** Opening RAW DATA block **

(** * Secrets Manager metadata data sources: field mapping into Terraform state

    A shallow embedding of the two read-only data sources

    - [data_source_ibm_sm_private_certificate_metadata.go]
    - the username/password secret metadata data source

    of the IBM Cloud Terraform provider.  Go's [map[string]interface{}] is a
    [gmap string _]; a nilable pointer field [*T] is an [option T]; a Go
    interface value is an inductive type with one constructor per dynamic
    type the code distinguishes, and one more for every other dynamic type. *)

From Stdlib Require Import ZArith NArith Ascii String DecimalString List.
From stdpp Require Import base option gmap strings list fin_maps.

Local Open Scope string_scope.
Local Open Scope Z_scope.

(** ** Go values *)

(** A Go [error], identified with the text of its [Error()] method;
    [fmt.Errorf] with [%s] verbs is string concatenation. *)
Abbreviation error := string (only parsing).

(** The dynamic values stored in a [map[string]interface{}] built by the
    mappers: [bool], [int64] and [string]. *)
Inductive scalar : Type :=
| SBool (b : bool)
| SInt (n : Z)
| SString (s : string).

(** ** The rotation-policy structs of [secretsmanagerv2] *)

Module CommonRotationPolicy.
Record t : Type := Build {
  AutoRotate : option bool;
  Interval : option Z;
  Unit : option string
}.
End CommonRotationPolicy.

Module PublicCertificateRotationPolicy.
Record t : Type := Build {
  AutoRotate : option bool;
  Interval : option Z;
  Unit : option string;
  RotateKeys : option bool
}.
End PublicCertificateRotationPolicy.

Module RotationPolicy.
Record t : Type := Build {
  AutoRotate : option bool;
  Interval : option Z;
  Unit : option string;
  RotateKeys : option bool
}.
End RotationPolicy.

(** [secretsmanagerv2.RotationPolicyIntf]: the dynamic type of a non-nil
    interface value.  The mappers test for three pointer types in turn; any
    other implementation of the interface is [OtherRotationPolicy], tagged
    with the name of its dynamic type. *)
Inductive RotationPolicyIntf : Type :=
| CommonRotationPolicyPtr (model : CommonRotationPolicy.t)
| PublicCertificateRotationPolicyPtr (model : PublicCertificateRotationPolicy.t)
| RotationPolicyPtr (model : RotationPolicy.t)
| OtherRotationPolicy (dynamic_type : string).

(** [if field != nil { modelMap[key] = *field }] *)
Definition assign_if_non_nil {A : Type} (key : string) (box : A → scalar)
    (field : option A) (modelMap : gmap string scalar) : gmap string scalar :=
  match field with
  | Some v => <[key := box v]> modelMap
  | None => modelMap
  end.

(** The result of a Go function of type [(map[string]interface{}, error)]:
    [None] in the first component is the nil map, [None] in the second
    the nil error. *)
Abbreviation map_result := (option (gmap string scalar) * option string)%type
  (only parsing).

Definition Unrecognized_subtype : string :=
  "Unrecognized secretsmanagerv2.RotationPolicyIntf subtype encountered".

(** ** Private certificate metadata: the rotation-policy mappers *)

Definition dataSourceIbmSmPrivateCertificateMetadataCommonRotationPolicyToMap
    (model : CommonRotationPolicy.t) : map_result :=
  let modelMap : gmap string scalar := ∅ in
  let modelMap := assign_if_non_nil "auto_rotate" SBool
                    (CommonRotationPolicy.AutoRotate model) modelMap in
  let modelMap := assign_if_non_nil "interval" SInt
                    (CommonRotationPolicy.Interval model) modelMap in
  let modelMap := assign_if_non_nil "unit" SString
                    (CommonRotationPolicy.Unit model) modelMap in
  (Some modelMap, None).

** Closing RAW DATA block **

PROBLEM DETAILS - Copy every line of the listing that contains the word "values".

YOUR RESPONSE -
(** ** Go values *)
(** The dynamic values stored in a [map[string]interface{}] built by the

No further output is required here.